準決勝は伊藤真吾五段との対局。先手の伊藤五段の中飛車を羽生名人が受ける展開だったが、先手の美濃囲いを端攻めから華麗に寄せきっての勝利。伊藤五段に銀をボロッと取られるミスがあったとはいえ、貫録の完勝だった。

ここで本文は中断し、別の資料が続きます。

(* ===== verification/Diversifier.v ===== *)
(** * Maximal marginal relevance

    internal/retrieval/diversifier.go. The greedy selection is modelled with the
    float arithmetic of the code, so a candidate whose score is NaN or minus
    infinity is never picked. The interface the handler relies on is that
    diversification only selects and reorders. *)

From S2P Require Import Prelude GoFloat GoString Match.

Class Diversifier := {
  Diversify : list (option Match) → float → Z → list (option Match);
  Diversify_selects ms lambda topK : ∃ rest, Diversify ms lambda topK ++ rest ≡ₚ ms
}.

Module MMR.

(** Running minimum and maximum of the non-nil scores. *)
Definition min_max (ms : list (option Match)) : float * float :=
  foldl (λ acc o, match o with
                  | None => acc
                  | Some m =>
                      (if f_ltb (Score m) acc.1 then Score m else acc.1,
                       if f_gtb (Score m) acc.2 then Score m else acc.2)
                  end) (f_inf, f_neg_inf) ms.

Definition normalisedScores (ms : list (option Match)) : list float :=
  let '(minScore, maxScore) := min_max ms in
  if f_eqb maxScore minScore then (λ _, f32_of_Z 1) <$> ms
  else (λ o, match o with
             | None => f_zero
             | Some m => f32_div (f32_sub (Score m) minScore) (f32_sub maxScore minScore)
             end) <$> ms.

(** ** Token Jaccard similarity *)

Section Tokens.
Context `{Unicode}.

(** [strings.FieldsFunc(strings.ToLower(s), field)] as lists of code points. *)
Fixpoint fields (cur : list N) (l : list N) : list (list N) :=
  match l with
  | [] => if length cur =? 0 then [] else [cur]
  | r :: rest =>
      if negb (u_is_letter r) && negb (u_is_number r)
      then (if length cur =? 0 then [] else [cur]) ++ fields [] rest
      else fields (cur ++ [r]) rest
  end.
Definition tokenSet (s : string) : gset (list N) := list_to_set (fields [] (lower_runes s)).

Definition matchText (m : Match) : string :=
  if negb (str_empty (trim_space (Text m))) then Text m else Title m.

Definition jaccardSimilarity (a b : Match) : float :=
  if str_eqb (ID a) (ID b) then f32_of_Z 1
  else
    let ta := tokenSet (matchText a) in
    let tb := tokenSet (matchText b) in
    if (size ta =? 0) || (size tb =? 0) then f_zero
    else
      let intersect := size (ta ∩ tb) in
      let union := size ta + size tb - intersect in
      if union =? 0 then f_zero
      else f32_div (f32_of_Z (Z.of_nat intersect)) (f32_of_Z (Z.of_nat union)).
End Tokens.

Section Diversify.
Context (similarity : Match → Match → float) (cancelled : bool).

Definition max_similarity (ms : list (option Match)) (selectedIdx : list nat) (m : Match) : float :=
  foldl (λ maxSim j, match ms !! j with
                     | Some (Some x) =>
                         let s := similarity m x in if f_gtb s maxSim then s else maxSim
                     | _ => maxSim
                     end) f_zero selectedIdx.

Definition mmr_score (lambda rel maxSim : float) : float :=
  f32_sub (f32_mul (f32_sub (f32_of_Z 1) lambda) rel) (f32_mul lambda maxSim).

(** The scan for the best candidate not yet picked; [i] is the index of the head. *)
Fixpoint best_scan (ms : list (option Match)) (rel : list float) (lambda : float)
    (selectedIdx : list nat) (i : nat) (rest : list (option Match))
    (best : option nat) (bestScore : float) : option nat :=
  match rest with
  | [] => best
  | o :: rest' =>
      match o with
      | Some m =>
          if bool_decide (i ∈ selectedIdx)
          then best_scan ms rel lambda selectedIdx (S i) rest' best bestScore
          else
            let score := mmr_score lambda (default f_zero (rel !! i))
                           (max_similarity ms selectedIdx m) in
            if f_gtb score bestScore
            then best_scan ms rel lambda selectedIdx (S i) rest' (Some i) score
            else best_scan ms rel lambda selectedIdx (S i) rest' best bestScore
      | None => best_scan ms rel lambda selectedIdx (S i) rest' best bestScore
      end
  end.

(** At most [limit] picks. *)
Fixpoint pick (ms : list (option Match)) (rel : list float) (lambda : float) (limit : nat)
    (selectedIdx : list nat) : list nat :=
  match limit with
  | O => selectedIdx
  | S limit' =>
      match best_scan ms rel lambda selectedIdx 0 ms None f_neg_inf with
      | None => selectedIdx
      | Some i => pick ms rel lambda limit' (selectedIdx ++ [i])
      end
  end.

Definition truncated (ms : list (option Match)) (topK : Z) : list (option Match) :=
  if ((0 <? topK) && (topK <? Z.of_nat (length ms)))%Z then take (Z.to_nat topK) ms else ms.

Definition mmr_diversify (ms : list (option Match)) (lambda : float) (topK : Z)
  : list (option Match) :=
  if cancelled then ms
  else if f_leb lambda f_zero || (length ms <? 2) then truncated ms topK
  else
    let lambda := if f_gtb lambda (f32_of_Z 1) then f32_of_Z 1 else lambda in
    let limit := if ((0 <? topK) && (topK <? Z.of_nat (length ms)))%Z then Z.to_nat topK
                 else length ms in
    omap (λ i, ms !! i) (pick ms (normalisedScores ms) lambda limit []).

(** ** Selection *)

Lemma best_scan_fresh ms rel lambda sel i rest best bestScore j :
  best_scan ms rel lambda sel i rest best bestScore = Some j →
  best = Some j ∨ (j ∉ sel ∧ i ≤ j < i + length rest).
Proof.
  revert i best bestScore. induction rest as [|o rest IH]; intros i best bestScore; simpl; [by left|].
  intros Hs.
  assert (Hstep : ∀ best' bs', best_scan ms rel lambda sel (S i) rest best' bs' = Some j →
    best' = Some j ∨ (j ∉ sel ∧ i ≤ j < i + S (length rest))).
  { intros best' bs' [?|[? ?]]%IH; [by left|right; split; [done|lia]]. }
  destruct o as [m|]; [|by eapply Hstep]. case_bool_decide as Hin; [by eapply Hstep|].
  destruct (f_gtb _ _); [|by eapply Hstep].
  apply Hstep in Hs as [[= <-]|?]; [|by right]. right. split; [done|lia].
Qed.

Definition valid_selection (n : nat) (sel : list nat) : Prop := NoDup sel ∧ ∀ j, j ∈ sel → j < n.

Lemma pick_valid ms rel lambda limit sel :
  valid_selection (length ms) sel → valid_selection (length ms) (pick ms rel lambda limit sel).
Proof.
  revert sel. induction limit as [|limit IH]; intros sel Hs; simpl; [done|].
  destruct (best_scan _ _ _ _ _ _ _ _) as [i|] eqn:E; [|done]. apply IH.
  apply best_scan_fresh in E as [?|[Hni Hlt]]; [done|]. destruct Hs as [Hn Hb]. split.
  - apply NoDup_app. split_and!; [done| |apply NoDup_singleton].
    intros x Hx ->%list_elem_of_singleton. done.
  - intros j [?| ->%list_elem_of_singleton]%elem_of_app; [auto|lia].
Qed.

Lemma omap_seq_lookup {A} (pre l : list A) :
  omap (λ i, (pre ++ l) !! i) (seq (length pre) (length l)) = l.
Proof.
  revert pre. induction l as [|x l IH]; intros pre; [done|].
  cbn [length seq]. cbn [omap list_omap]. rewrite list_lookup_middle by done. f_equal.
  specialize (IH (pre ++ [x])). rewrite <- app_assoc, length_app in IH. simpl in IH.
  by replace (length pre + 1) with (S (length pre)) in IH by lia.
Qed.

Lemma selection_perm (ms : list (option Match)) (sel : list nat) :
  valid_selection (length ms) sel → ∃ rest, omap (λ i, ms !! i) sel ++ rest ≡ₚ ms.
Proof.
  intros [Hn Hb]. set (others := filter (λ i, i ∉ sel) (seq 0 (length ms))).
  exists (omap (λ i, ms !! i) others). rewrite <- omap_app.
  assert (Hp : sel ++ others ≡ₚ seq 0 (length ms)).
  { apply NoDup_Permutation.
    - apply NoDup_app. split_and!; [done| |apply NoDup_filter, NoDup_seq].
      intros x Hx [? _]%list_elem_of_filter. done.
    - apply NoDup_seq.
    - intros x. unfold others. rewrite elem_of_app, list_elem_of_filter, elem_of_seq.
      destruct (decide (x ∈ sel)) as [Hx|]; naive_solver lia. }
  rewrite Hp. pose proof (omap_seq_lookup [] ms) as E. simpl in E. by rewrite E.
Qed.

Lemma mmr_selects_perm ms lambda topK : ∃ rest, mmr_diversify ms lambda topK ++ rest ≡ₚ ms.
Proof.
  unfold mmr_diversify, truncated. destruct cancelled; [exists []; by rewrite app_nil_r|].
  destruct (_ || _).
  - destruct (_ && _)%Z; [|exists []; by rewrite app_nil_r].
    exists (drop (Z.to_nat topK) ms). by rewrite take_drop.
  - apply selection_perm, pick_valid. split; [constructor|]. by intros j ?%not_elem_of_nil.
Qed.

(** Diversification neither invents nor repeats a match: its output is part of
    a permutation of its input. It returns the input order untouched when lambda
    is not positive and no limit is set. *)
Theorem mmr_selects ms lambda topK :
  (∃ rest, mmr_diversify ms lambda topK ++ rest ≡ₚ ms) ∧
  (f_leb lambda f_zero = true → (topK ≤ 0)%Z → mmr_diversify ms lambda topK = ms).
Proof.
  split; [apply mmr_selects_perm|]. intros Hl Hk. unfold mmr_diversify, truncated. rewrite Hl. destruct cancelled; [done|]. simpl.
    by rewrite (proj2 (Z.ltb_ge 0 topK) Hk).
Qed.

End Diversify.

Lemma mmr_selects_witness :
  mmr_diversify (λ _ _, f_zero) false [Some (bare_Match "a"); Some (bare_Match "b")] f_zero 0
  = [Some (bare_Match "a"); Some (bare_Match "b")].
Proof.
  apply (mmr_selects (λ _ _, f_zero) false [Some (bare_Match "a"); Some (bare_Match "b")] f_zero 0);
    [reflexivity|done].
Defined.

(** The default diversifier satisfies the handler's interface. *)
#[export] Instance MMRDiversifier `{Unicode} (cancelled : bool) : Diversifier := {|
  Diversify := mmr_diversify jaccardSimilarity cancelled;
  Diversify_selects := mmr_selects_perm jaccardSimilarity cancelled
|}.

End MMR.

決勝は昨年と同じ(今期棋王戦とも同じ)顔合わせで、渡辺明二冠との対局。渡辺二冠は準決勝で豊島将之七段との相矢倉戦を制しての決勝進出。そして決勝の戦形は、なんと先手の羽生名人が中飛車!準決勝の伊藤五段のお株を奪うかのような選択で、対渡辺戦では先手中飛車は初の採用だ。相穴熊の将棋となったが、中盤で無理気味の攻めが通り、渡辺二冠の2枚角の反撃を▲7五香の歩頭香の1手で止めて快勝。これで朝日杯連覇とともに、通算1308勝となり、勝数が歴代3位の中原誠十六世名人に並んだ。

なお、これらの対局はニコ生で中継されていたが、解説の山崎隆之八段がイジられたり墓穴を掘ったり自虐したりで良い味だった(笑)。また、決勝で使用された駒の内、角には故・升田幸三九段の歯形がついているのだとか。升田先生なんで噛んだの?!